Philippine Supreme Court Jurisprudence


Philippine Supreme Court Jurisprudence > Year 1968 > July 1968 Decisions > G.R. No. L-23245 July 31, 1968 - JUANITA RIVERA v. SILVINO CURAMEN:




PHILIPPINE SUPREME COURT DECISIONS

EN BANC

[G.R. No. L-23245. July 31, 1968.]

JUANITA RIVERA, Petitioner, v. SILVINO CURAMEN, Respondent.

Agustin C. Bagasao for Petitioner.

Mamerto N. Macapagal for Respondent.


SYLLABUS


1. CIVIL LAW; PUBLIC LAND LAW; FREE PATENT; CONVEYANCE OF LAND ACQUIRED UNDER FREE PATENT SUBJECT TO REPURCHASE; RIGHT OF REPURCHASE EXTENDS TO HEIRS; INSTANT CASE. — Under the law, every conveyance of land acquired under the free patent or homestead provisions of existing laws shall be subject to repurchase by the applicant, his widow or legal heirs, within five years from the date of conveyance. Assuming that, in the case at bar, the original grantees, Silvino Curamen and his widow, had lost their right to repurchase the properties — in the case of the first because of the sale of his right to repurchase made on April 1, 1955, and in that of the second because of the quit-claim — it does not necessarily follow that their legal heirs had likewise lost their right to repurchase or that they would be entitled to repurchase only their share as heirs of their deceased father who died after instituting the present case for reconveyance.

2. ID.; ID.; ID.; ID.; ID.; RIGHT TO REPURCHASE EXTENDS TO THE WHOLE PROPERTY IN INSTANT CASE; PURPOSE OF THE LAW. — The law clearly grants the applicant, his widow or legal heirs the right to repurchase the property covered by a free patent or a homestead title within five years from the date of the conveyance. Speaking specifically of the present case, that right is not limited to the repurchase of the share corresponding to their father only, because the latter is already dead, but refers to the repurchase of the property — meaning the whole of it. This, in our opinion, is the only logical meaning to the law which - because its purpose is to enable the family of the applicant or grantee to keep their homestead (Lustado v. Piñol, L-10825, September 27, 1957) must be literally construed in order to carry out that purpose.

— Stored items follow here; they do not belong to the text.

(** The four characters no rule of the converter names: the asterisk, the
    slash, the at sign and the yen sign. *)
Definition special (c : Z) : bool :=
  (c =? 42) || (c =? 47) || (c =? 64) || (c =? 165).

(** The part of [process] after the table is chosen: the three passes and
    the clean-up of spaces, for a converter whose table is [self]'s. *)
Definition passes (self : SymbolConverter) (text : str) : str :=
  re_sub spaces_re (fun _ => u " ")
    (_convert_standalone_symbols self
       (_convert_math_expressions self
          (_convert_numbered_lists self text))).

(** A table none of whose phrases holds one of the four characters. *)
Definition clean_table (m : gmap string str) : Prop :=
  forall key v, m !! key = Some v -> List.filter special v = [].

(** [n] repetitions respect the upper bound [hi]. *)
Definition within (hi : option nat) (n : nat) : bool :=
  match hi with
  | None => true
  | Some h => (n <=? h)%nat
  end.

(** Does [s] hold two spaces in a row? *)
Fixpoint double_space (s : str) : bool :=
  match s with
  | a :: s' =>
      match s' with
      | b :: _ => (a =? 32) && (b =? 32) || double_space s'
      | [] => false
      end
  | [] => false
  end.

(** *** The currency rule, read directly *)



(** *** The list-marker rule, read directly *)

(** A list marker at the start of [s]: one to three digits, then a period
    or a closing parenthesis, then whitespace. The result is the digits,
    the separator and the whitespace. *)
Definition marker (s : str) : option (str * Z * str) :=
  let n := munch is_digit s in
  if (1 <=? n)%nat && (n <=? 3)%nat then
    match drop n s with
    | sep :: rest =>
        if existsb (Z.eqb sep) (u ".)")
        then Some (take n s, sep, take (munch is_space rest) rest)
        else None
    | [] => None
    end
  else None.

(** A marker where a line starts: at the start of the text, or after a
    newline, which is then the leading part of the match. *)
Definition marker_here (at_start : bool) (s : str) : option (str * str * Z * str) :=
  match (if at_start then marker s else None) with
  | Some (ds, sep, ws) => Some ([], ds, sep, ws)
  | None =>
      match s with
      | c :: s' =>
          if c =? 10 then
            match marker s' with
            | Some (ds, sep, ws) => Some ([c], ds, sep, ws)
            | None => None
            end
          else None
      | [] => None
      end
  end.

(** One left-to-right pass: a marker becomes its leading newline, the point
    word when the separator is a period, the digits, a period and the
    whitespace; the scan goes on after that whitespace. *)
Fixpoint numbered_rule (point_word : str) (at_start : bool) (s : str) (skip : nat) : str :=
  match s with
  | [] => []
  | c :: s' =>
      match skip with
      | S n => numbered_rule point_word false s' n
      | O =>
          match marker_here at_start s with
          | Some (leading, ds, sep, ws) =>
              (leading ++ (if sep =? 46 then point_word else []) ++ ds ++ u "." ++ ws
                 ++ numbered_rule point_word false s'
                      (length leading + length ds + length ws))%list
          | None => c :: numbered_rule point_word false s' 0
          end
      end
  end.

(** A match [res] found with [bef] before it is the one [marker_here]
    describes. *)
Definition marker_found (bef : str) (e : option (str * str * Z * str))
    (res : option mstate) : Prop :=
  match e, res with
  | None, None => True
  | Some (leading, ds, sep, ws), Some m =>
      match_len bef m = S (length leading + length ds + length ws) /\
      group m 1 = Some leading /\ group m 2 = Some ds /\
      group m 3 = Some [sep] /\ group m 4 = Some ws
  | _, _ => False
  end.

Definition is_nil (s : str) : bool :=
  match s with
  | [] => true
  | _ :: _ => false
  end.
(** How a trace treats the [sendfile] calls that return zero or less: when
    [errno] is [EINTR] or [EAGAIN] the next event is the same call again
    (or the trace ends there, the worker still running); with any other
    [errno] the worker prints its message, closes both descriptors and
    exits with status 1, and nothing else follows. *)
Fixpoint retry_discipline (tr : list event) (st : wstatus) : Prop :=
  match tr with
  | [] => True
  | EvSendfile p o c r e :: rest =>
      (r <= 0 -> e = EINTR \/ e = EAGAIN ->
       match rest with
       | [] => st = WRunning
       | next :: _ => exists r' e', next = EvSendfile p o c r' e'
       end) /\
      (r <= 0 -> e <> EINTR -> e <> EAGAIN ->
       rest = [EvPerror ErrSendfile; EvClose SourceFd; EvClose DestFd] /\ st = WExited 1) /\
      retry_discipline rest st
  | _ :: rest => retry_discipline rest st
  end.

(** A worker whose [sendfile] is interrupted, then would block, then
    returns 0 with the [errno] of the call before, and then moves data. *)
Definition flaky_env : worker_env :=
  {| open_source_ok := true; open_dest_ok := true; dest_seekable := true;
     sendfile_oracle := fun k => match k with
                                 | O => SfError EINTR
                                 | S O => SfError EAGAIN
                                 | S (S O) => SfEof EAGAIN
                                 | _ => SfMoved 4
                                 end |}.

(** The oracle that answers [r] to the first [k] calls and goes on as
    [oracle]. *)
Fixpoint after_failures (k : nat) (r : sf_resp) (oracle : nat -> sf_resp) : nat -> sf_resp :=
  match k with
  | O => oracle
  | S k' => fun j => match j with
                     | O => r
                     | S j' => after_failures k' r oracle j'
                     end
  end.

(** Sample environments. *)
Definition sample_copy_env (size : option Z) (w : Z -> worker_env) : copy_env :=
  {| stat_size := size; create_dest_ok := true; fork_ok := fun _ => true;
     worker := w; worker_fuel := 8;
     start_time := {| tv_sec := 100; tv_usec := 250000 |};
     end_time := {| tv_sec := 101; tv_usec := 750000 |} |}.
(** * Mucgly: the input/output stacks and the macro parser of mucgly_mod.c

    A shallow embedding of [src/src/mucgly_mod.c] (data model of
    [src/include/mucgly_mod.h]) and the properties of its push-back input
    stack, its hook configuration, the match probe and the parser loop.

    Modelling conventions.
    - A [gchar] is a byte ([Byte.byte]); the [int] a read returns is a [Z],
      with [EOF = -1].  [fgetc] delivers a byte as the [int] 0..255
      ([int_of_char]).  Where the code itself converts a [gchar] to [int] (a
      byte of the put-back buffer, the first byte of a hook or of the eater
      used as an index or compared with an [int]) the byte is sign-extended
      ([int_of_gchar], -128..127): [gchar] is the plain [char] of C, which
      gcc and clang take as signed on x86, and the build ([mrbgem.rake],
      [-std=gnu11]) passes no flag that changes it.  An index before the
      first slot of a table is out of range.
    - A [char*] argument is the list of the bytes it points to; the string
      functions of C ([strlen], [g_strdup], [g_strcmp0], ...) see it up to
      its first NUL ([cstr]).  A [GString] is the list of its [len] bytes.
    - An [int] counter is a [Z] kept in the 32-bit two's-complement range by
      [wrap] after every increment and decrement.
    - A [FILE*] opened for reading is the list of the bytes not read yet; one
      opened for writing is the list of the bytes written so far.
    - Code that can leave through [exit()] or can dereference a NULL, freed or
      out-of-range pointer returns a [result]: [Ok], [Exit] with what was
      printed, or [Undef]. *)

From Stdlib Require Import ZArith List Lia Bool Strings.String Strings.Byte.
From stdpp Require Import base list.
Import ListNotations.
Local Open Scope Z_scope.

3. ID.; ID.; ID.; ID.; ID.; ID.; EFFECT OF QUIT-CLAIM ON PROPERTY. — The quit-claim executed by Dominga Barcelona can not have the effect of depriving her children of their right to repurchase. Assuming that it is valid, it binds her alone.


D E C I S I O N


DIZON, J.:


Appeal from a decision of the Court of Appeals the dispositive part of which is as follows:jgc:chanrobles.com.ph

"WHEREFORE, judgment is hereby rendered in favor of the plaintiffs Dominga Barcelona, Justina Curamen and Felicidad Curamen, and against the defendants Juanita Curitana and her minor children namely Ruperto, Darwin, Regalado and Erlinda, all surnamed Rivera, directing the said defendants:chanrob1es virtual 1aw library

1. To reconvey all the three parcels of land described in paragraph 2 of the complaint as covered by Original Certificates of Title Nos. P-594 and 6289 and/or all their rights and interests therein to the plaintiffs upon payment by the plaintiffs of the sum of P4,000.00 together with whatever amounts might have been paid by the defendants to the R.F.C., now D.B.P., on account of the mortgage;

2. To execute the necessary deed of reconveyance and such other instruments to effect the said reconveyance within five days from receipt of the aforementioned amounts from the plaintiffs; and

3. To pay the plaintiffs P500.00 as attorney’s fees, and to pay the costs."cralaw virtua1aw library

Silvino Curamen commenced the present action for reconveyance on May 18, 1957 against the spouses Ernesto Rivera and Juanita Curitana. Upon his death during the pendency of the case below, he was substituted as party plaintiff by his daughters Justina and Felicidad. Whether or not his widow was also made a party is now in question.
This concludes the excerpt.